Friday, December 23, 2022

Plant the Seeds for Future Streams

It’s easy to think that large, singular ideas are what make the most important changes for a Twitch streamer. This new feature on the show, that new game you’re playing, or a new schedule you announced to your followers. But gimmicks like this only act as a shot in the arm for a Twitch channel. They don’t actually make you any better of a streamer. In reality, like planting a seed and continuing to water it over time, great changes on a Twitch channel are effected by making continuous small efforts each day. In this entry, we’ll talk about planting the seeds for future streams. 


Let’s say you’ve just announced to your followers that you’re going to start streaming on a new schedule. Mondays are for horror games, Thursdays are for sidescrollers and Saturdays are when you play competitive shooters with your community. This is great, and it might even get a positive boost in attention from your community, but this announcement, while exciting, doesn’t represent any actual progress. Not yet at least. What will really decide the excellence of your plan is whether you’re disciplined enough to stick to this schedule you’ve committed yourself to. If you start missing your Thursday shows because you continuously have to work late, your promises for Thursday content don’t really count for much. 

Your plan for playing spooky games only 
matters if you can stick to it.

These kinds of things usually come back to your general discipline. Can you stick to habits once you start them? This is a difficult but necessary skill for anyone who wants to grow as a streamer, or even to keep streaming in general. Once you have built a solid foundation of discipline however, it usually carries over from one thing to another. For example, following your pre-stream setup routine consistently might make you more likely to stick to your live schedule a year from now, and that might make you better at consistently posting your content on TikTok the year after that. These are all different activities, but they all involve the same mindset. You make a habit and you stick to it. In the entry
Solidify Your Streaming Habits I spoke about how I obey the systems I’ve built without question, and this has helped me to improve several aspects of my content, and keep my shows coming out no matter what. 

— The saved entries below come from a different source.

Lemma runs_extractCoverImage input output :
  runs (trace (extractCoverImage E input output)) = [CoverJob input output].
Proof.
  unfold extractCoverImage, runs. rewrite trace_then. cbn [emit trace result fst snd].
  cbn [List.app select is_run]. f_equal.
  repeat lacks_step.
  - now apply lacks_started.
  - now apply lacks_map.
  - now apply lacks_finished.
Qed.

Lemma result_extractCoverImage input output :
  result (extractCoverImage E input output)
  = match failure (ffmpeg E (CoverJob input output)) with
    | None => Resolved tt
    | Some err => Rejected err
    end.
Proof.
  unfold extractCoverImage. rewrite !result_then. cbn [emit trace result fst snd].
  apply result_finished.
Qed.

Lemma runs_addLoopedImage input output image duration :
  runs (trace (addLoopedImage E input output image duration))
  = [LoopJob input image output].
Proof.
  unfold addLoopedImage, runs. rewrite trace_then. cbn [emit trace result fst snd].
  cbn [List.app select is_run]. f_equal.
  repeat lacks_step.
  - now apply lacks_started.
  - unfold currentProgress. now apply lacks_map.
  - now apply lacks_finished.
Qed.

Lemma result_addLoopedImage input output image duration :
  result (addLoopedImage E input output image duration)
  = match failure (ffmpeg E (LoopJob input image output)) with
    | None => Resolved tt
    | Some err => Rejected err
    end.
Proof.
  unfold addLoopedImage. rewrite !result_then. cbn [emit trace result fst snd].
  apply result_finished.
Qed.

Lemma runs_app a b : runs (a ++ b) = (runs a ++ runs b)%list.
Proof. apply select_app. Qed.

Lemma runs_stages inputFile metadata bytes :
  runs (trace (stages E inputFile metadata bytes))
  = until_failure E (planned E inputFile metadata bytes).
Proof.
  unfold stages, planned, succeeds, decode_job, cover_job, loop_job.
  rewrite trace_then, runs_app, runs_convertAudiobook, result_convertAudiobook.
  cbn [List.app until_failure]. unfold succeeds. f_equal.
  destruct (failure (ffmpeg E (DecodeJob _ _ _))); [reflexivity|].
  rewrite trace_then, runs_app, runs_extractCoverImage, result_extractCoverImage.
  cbn [List.app until_failure]. unfold succeeds. f_equal.
  destruct (failure (ffmpeg E (CoverJob _ _))); [reflexivity|].
  destruct (loop (program E)); [|reflexivity].
  rewrite runs_addLoopedImage. cbn [until_failure]. unfold succeeds.
  now destruct (failure (ffmpeg E (LoopJob _ _ _))).
Qed.

Lemma result_stages inputFile metadata bytes :
  result (stages E inputFile metadata bytes)
  = match first_failure E (planned E inputFile metadata bytes) with
    | None => Resolved tt
    | Some err => Rejected err
    end.
Proof.
  unfold stages, planned, decode_job, cover_job, loop_job.
  rewrite result_then, result_convertAudiobook.
  destruct (loop (program E)); cbn [first_failure];
    (destruct (failure (ffmpeg E (DecodeJob _ _ _))); [reflexivity|]);
    rewrite result_then, result_extractCoverImage;
    (destruct (failure (ffmpeg E (CoverJob _ _))); [reflexivity|]);
    [|reflexivity].
  rewrite result_addLoopedImage.
  now destruct (failure (ffmpeg E (LoopJob _ _ _))).
Qed.

End Pipeline.

Section Converter.

Variable E : Env.

Lemma trace_fetchActivationBytesFromDevices :
  trace (fetchActivationBytesFromDevices E)
  = match regeditList E with
    | None => []
    | Some _ => [Registry AudibleDevicesKey]
    end.
Proof.
  unfold fetchActivationBytesFromDevices.
  destruct (regeditList E) as [regedit|]; [|reflexivity].
  rewrite trace_then, result_then. cbn [emit settle trace result fst snd List.app].
  destruct (regedit AudibleDevicesKey) as [values|r]; [|reflexivity].
  now destruct (Nat.ltb 0 _).
Qed.

Lemma trace_pick devices : trace (pick E devices) = [].
Proof. unfold pick. now destruct (given (device (program E)) && _). Qed.

Lemma trace_fetchActivationBytes :
  trace (fetchActivationBytes E)
  = if negb (platform E =? "win32") || given (activationBytes (program E))
    then [] else trace (fetchActivationBytesFromDevices E).
Proof.
  unfold fetchActivationBytes.
  destruct (negb (platform E =? "win32") || given (activationBytes (program E)));
    [reflexivity|].
  rewrite trace_then.
  destruct (result (fetchActivationBytesFromDevices E));
    [rewrite trace_pick|]; now rewrite app_nil_r.
Qed.

Lemma lacks_fetchActivationBytes {X} (pick : event -> option X) :
  (forall k, pick (Registry k) = None) -> lacks pick (fetchActivationBytes E).
Proof.
  intros H. unfold lacks.
  rewrite trace_fetchActivationBytes, trace_fetchActivationBytesFromDevices.
  destruct (negb _ || _); [reflexivity|].
  destruct (regeditList E); [|reflexivity]. cbn. now rewrite H.
Qed.

(** How [converter] ends and which jobs it starts, by the outcomes of
    its parts. *)
Lemma converter_result inputFile :
  result (converter E inputFile)
  = match result (fetchMetadata E inputFile) with
    | Rejected r => Rejected r
    | Resolved metadata =>
        match result (fetchActivationBytes E) with
        | Rejected r => Rejected r
        | Resolved bytes =>
            if truthy bytes then
              match first_failure E (planned E inputFile metadata bytes) with
              | None => Resolved tt
              | Some err => Rejected err
              end
            else Rejected (please_provide E)
        end
    end.
Proof.
  rewrite converter_eq, !result_then. cbn [emit result snd].
  destruct (result (fetchMetadata E inputFile)) as [metadata|r]; [|reflexivity].
  repeat (rewrite result_then; cbn [emit result snd]).
  destruct (result (fetchActivationBytes E)) as [bytes|r]; [|reflexivity].
  destruct (truthy bytes); [apply result_stages|reflexivity].
Qed.

Lemma converter_select {X} (pick : event -> option X) inputFile :
  (forall f, pick (Probe f) = None) ->
  (forall f, pick (OpenRead f) = None) ->
  (forall l m, pick (Log l m) = None) ->
  (forall l r, pick (LogStack l r) = None) ->
  (forall l, pick (ConsoleLog l) = None) ->
  select pick (trace (converter E inputFile))
  = match result (fetchMetadata E inputFile) with
    | Rejected _ => []
    | Resolved metadata =>
        (select pick (trace (fetchActivationBytes E))
         ++ match result (fetchActivationBytes E) with
            | Rejected _ => []
            | Resolved bytes =>
                if truthy bytes
                then select pick (trace (stages E inputFile metadata bytes))
                else []
            end)%list
    end.
Proof.
  intros H0 H1 H2 H3 H4.
  pose proof (lacks_fetchMetadata E pick inputFile H0 H1 H2 H3 H4) as Hm.
  unfold lacks in Hm.
  rewrite converter_eq, !select_then. cbn [emit trace result fst snd select].
  rewrite H2, Hm. cbn [List.app].
  destruct (result (fetchMetadata E inputFile)) as [metadata|r]; [|reflexivity].
  rewrite !select_then. cbn [emit trace result fst snd select].
  rewrite !H2. cbn [List.app]. f_equal.
  destruct (result (fetchActivationBytes E)) as [bytes|r]; [|reflexivity].
  now destruct (truthy bytes).
Qed.

Lemma converter_runs inputFile :
  runs (trace (converter E inputFile))
  = match result (fetchMetadata E inputFile) with
    | Rejected _ => []
    | Resolved metadata =>
        match result (fetchActivationBytes E) with
        | Rejected _ => []
        | Resolved bytes =>
            if truthy bytes
            then until_failure E (planned E inputFile metadata bytes)
            else []
        end
    end.
Proof.
  unfold runs. rewrite converter_select by reflexivity.
  destruct (result (fetchMetadata E inputFile)) as [metadata|r]; [|reflexivity].
  pose proof (lacks_fetchActivationBytes is_run (fun _ => eq_refl)) as Hl.
  unfold lacks in Hl. rewrite Hl. cbn [List.app].
  destruct (result (fetchActivationBytes E)) as [bytes|r]; [|reflexivity].
  destruct (truthy bytes); [apply runs_stages|reflexivity].
Qed.

Lemma lacks_stages {X} (pick : event -> option X) inputFile metadata bytes :
  (forall j, pick (Run j) = None) ->
  (forall l m, pick (Log l m) = None) ->
  (forall l, pick (ConsoleLog l) = None) ->
  (forall t, pick (StdoutWrite t) = None) ->
  (forall l p, pick (Progress l p) = None) ->
  lacks pick (stages E inputFile metadata bytes).
Proof.
  intros H1 H2 H3 H4 H5.
  unfold stages, convertAudiobook, extractCoverImage, addLoopedImage.
  repeat
    match goal with
    | |- lacks _ (emit _) => apply lacks_emit; auto
    | |- lacks _ (started _ _, _) =>
        apply lacks_started; intros; cbn; rewrite ?H2, ?H4; reflexivity
    | |- lacks _ (currentProgress _ _ _, _) =>
        unfold currentProgress; apply lacks_map; auto
    | |- lacks _ (map _ _, _) => apply lacks_map; auto
    | |- lacks _ (finished _ _) =>
        apply lacks_finished; [auto|cbn; rewrite ?H3; reflexivity]
    | |- _ => lacks_step
    end.
Qed.

Lemma converter_registry_reads inputFile :
  registry_reads (trace (converter E inputFile))
  = match result (fetchMetadata E inputFile) with
    | Rejected _ => []
    | Resolved _ => registry_reads (trace (fetchActivationBytes E))
    end.
Proof.
  unfold registry_reads. rewrite converter_select by reflexivity.
  destruct (result (fetchMetadata E inputFile)) as [metadata|r]; [|reflexivity].
  rewrite <- (app_nil_r (select is_registry (trace (fetchActivationBytes E)))) at 2.
  f_equal.
  destruct (result (fetchActivationBytes E)) as [bytes|r]; [|reflexivity].
  destruct (truthy bytes); [|reflexivity].
  now apply lacks_stages.
Qed.

End Converter.

Section Failures.

Variable E : Env.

The book Good to Great by Jim Collins is primarily about business, but many of its teachings apply to pretty much any field. One of the anecdotes that stuck with me (at the risk of now mixing the metaphors of this entry) was his idea of the ‘Flywheel Effect.’ Here’s how he describes this concept on his website

“No matter how dramatic the end result, good-to-great transformations never happen in one fell swoop. In building a great company or social sector enterprise, there is no single defining action, no grand program, no one killer innovation, no solitary lucky break, no miracle moment. Rather, the process resembles relentlessly pushing a giant, heavy flywheel, turn upon turn, building momentum until a point of breakthrough, and beyond.”

Pirate ships also have big, heavy wheels.

At first, the massive wheel (which, in his example, is 30 feet in diameter and weighs 5,000 pounds) is so huge that it takes hours of pushing just to make it turn once on its axis. But as you keep going, the momentum you’ve built up with the wheel makes it easier and easier to push. Eventually, if you don’t give up the momentum, the wheel begins spinning with such force that it’s nearly unstoppable. Collins goes on to say, “Now suppose someone came along and asked, “What was the one big push that caused this thing to go so fast?” You wouldn’t be able to answer; it’s just a nonsensical question. Was it the first push? The second? The fifth? The hundredth? No! It was all of them added together in an overall accumulation of effort applied in a consistent direction. Some pushes may have been bigger than others, but any single heave—no matter how large—reflects a small fraction of the entire cumulative effect upon the flywheel.”

When you stream on Twitch, you’re pushing your own massive flywheel. Yes, the first push is important in a symbolic sense, but that push won’t create much actual movement in the wheel itself. It’s only once you’ve stuck to your regimen and kept up the momentum that you can truly begin to see results. 


And while your stream as a whole is churning along under the sway of this massive wheel, the individual parts are also influenced by what you do each day, sort of like a garden. There are dozens or even hundreds of little things that get done on a stream each time you go live. Are you committing to good habits when doing these things, or are you taking the easy way out? Even if your work gets done and looks good today, doing it with a bad technique may be planting the seed for negative results to show themselves later. The entry I referenced above, Solidify Your Streaming Habits, talked about something which has helped me a lot on my streams. If I skip a step in my pre-stream setup process, even if it’s not a necessary step for the stream I’m about to do at that moment, I’ll start the whole process over from the beginning. In the past I’ve had habits turn sour, and I realized that it was moment-to-moment leniency which allowed the bad seeds to take root. Like with a garden, you can’t see the results of your work on the same day that you , but they will show themselves eventually. Make sure that on your own streams you’re nurturing only the habits that will yield strong growth.